2014 German Grand Prix
- Date: 13 July 2014
- Official name: eni Motorrad Grand Prix Deutschland
- Location: Sachsenring
- Course: Permanent racing facility; 3.671 km (2.281 mi);

MotoGP

Pole position
- Rider: Marc Márquez / Honda
- Time: 1:20.937

Fastest lap
- Rider: Marc Márquez / Honda
- Time: 1:22.037 on lap 21

Podium
- First: Marc Márquez / Honda
- Second: Dani Pedrosa / Honda
- Third: Jorge Lorenzo / Yamaha

Moto2

Pole position
- Rider: Dominique Aegerter / Suter
- Time: 1:24.761

Fastest lap
- Rider: Mika Kallio / Kalex
- Time: 1:24.902 on lap 14

Podium
- First: Dominique Aegerter / Suter
- Second: Mika Kallio / Kalex
- Third: Simone Corsi / Kalex

Moto3

Pole position
- Rider: Jack Miller / KTM
- Time: 1:26.997

Fastest lap
- Rider: Brad Binder / Mahindra
- Time: 1:26.877 on lap 8

Podium
- First: Jack Miller / KTM
- Second: Brad Binder / Mahindra
- Third: Alexis Masbou / Honda

= 2014 German motorcycle Grand Prix =

The 2014 German motorcycle Grand Prix was the ninth round of the 2014 MotoGP season. It was held at the Sachsenring in Hohenstein-Ernstthal on 13 July 2014.
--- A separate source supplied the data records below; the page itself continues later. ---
(** * SkyInsight: the analytics pipeline and the insight generator

    A shallow embedding of [data_processor.py] (class [MarketAnalyzer]) and
    [api_integration.py] (class [InsightsGenerator]), and of the step of
    [main.py] that hands the analysis of the first to the second.

    Numbers.  Python and pandas compute on IEEE doubles.  The embedding keeps
    the special values (NaN, plus and minus infinity) and writes a finite
    double as a rational; NaN propagation, division by zero and comparisons
    that are false on NaN follow IEEE as numpy applies it.  Rounding is
    modelled where a printed digit or an exception depends on it:
    [Float.round64] is the nearest double, and the price change of the
    statistics and the arithmetic of the insight generator round each
    operation with it.  Elsewhere the operations are exact, and the theorems
    that depend on a sum ask for whole numbers that total 2^53 at most, which
    pandas adds up as they are, as doubles and as 64-bit integers.  The slope
    of [np.polyfit] is the exact one.

    Objects.  A pandas DataFrame is a mutable object.  The analyzer works on
    references into a store of frames, so that copying, in-place column
    assignment and rebinding are distinguished as they are in the source.

    Inputs.  What the code reads from outside is a parameter of the model:
    the text parsers of pandas, Python's [repr] of a double, the sample
    standard deviation (irrational in general), the clock, and the replies of
    the network.

    The embedding comes first: the library model ([Float], [Calendar], frames
    and the store), then [MarketAnalyzer], the string methods that the
    generator calls ([Text]), [InsightsGenerator] and [App], each function
    under the name it has in the source.  The properties follow. *)

From Stdlib Require Import ZArith QArith Qround Qpower Lia Lqa Bool.
From Stdlib Require Import Strings.String Strings.Ascii Numbers.DecimalString.
From stdpp Require Import gmap strings list sorting.
Lemma shunt_all_operands (operands : list Token) :
  forall stack output,
    forallb is_operand operands = true ->
    shunt_all operands (stack, output) = Ok (stack, output ++ operands).
Proof.
  induction operands as [| t operands IH]; intros stack output H.
  - cbn. rewrite app_nil_r. reflexivity.
  - cbn [forallb] in H. apply andb_true_iff in H as [Ht H].
    cbn [shunt_all].
    replace (shunt t (stack, output)) with (Ok (stack, output ++ [t])).
    + cbn [rbind]. rewrite IH by assumption. rewrite <- app_assoc. reflexivity.
    + destruct t; try discriminate Ht; reflexivity.
Qed.

(** C1: on ["2^3^2"] the reorderer does not produce a postfix sequence. The
    first [^] meets an empty operator stack; the guard [stack and ...] only
    protects the left-associative disjunct of the loop condition, so the
    right-associative disjunct reads [stack[-1]] and raises [IndexError].
    The same happens to every expression whose first token after its
    leading numbers is [^]. *)
Theorem power_on_empty_stack_raises :
  tokenize "2^3^2"
  = Ok [Literal 2; Operator "^"; Literal 3; Operator "^"; Literal 2]
  /\ (forall output : list Token,
         operator_condition (Operator "^") [] = Raise IndexError
         /\ pop_operators (Operator "^") [] output = Raise IndexError)
  /\ infix_to_postfix "2^3^2" = Raise IndexError
  /\ (forall operands rest : list Token,
         forallb is_operand operands = true ->
         shunting_yard (operands ++ Operator "^" :: rest) = Raise IndexError).
Proof.
  repeat split.
  intros operands rest H. unfold shunting_yard.
  rewrite shunt_all_app, shunt_all_operands by assumption.
  reflexivity.
Qed.

Lemma power_on_empty_stack_example :
  forallb is_operand [Literal 2] = true
  /\ shunting_yard
       ([Literal 2] ++ Operator "^" :: [Literal 3; Operator "^"; Literal 2])
     = Raise IndexError.
Proof.
  split; [reflexivity |].
  exact (proj2 (proj2 (proj2 power_on_empty_stack_raises))
           [Literal 2] [Literal 3; Operator "^"; Literal 2] eq_refl).
Defined.

Lemma pop_until_LParen_none (stack : list Token) :
  forall output,
    existsb is_LParen stack = false ->
    fst (pop_until_LParen stack output) = [].
Proof.
  induction stack as [| t rest IH]; intros output; simpl; [reflexivity |].
  destruct (is_LParen t); simpl; [discriminate | apply IH].
Qed.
A light rain shortly before the MotoGP race led a large number of riders to choose to go to the grid with wet weather tyres. However, the rain started to dry quickly causing a number of riders to switch to slicks at the end of the formation lap which meant those riders had to start from pit lane.
This resulted in only 9 of the 23 riders starting on the grid. Only three riders on the grid were on slicks (Stefan Bradl, Hiroshi Aoyama, Karel Abraham). Stefan Bradl, who swapped to slicks between the sighting and warm up laps, was the only rider on any of the first five rows.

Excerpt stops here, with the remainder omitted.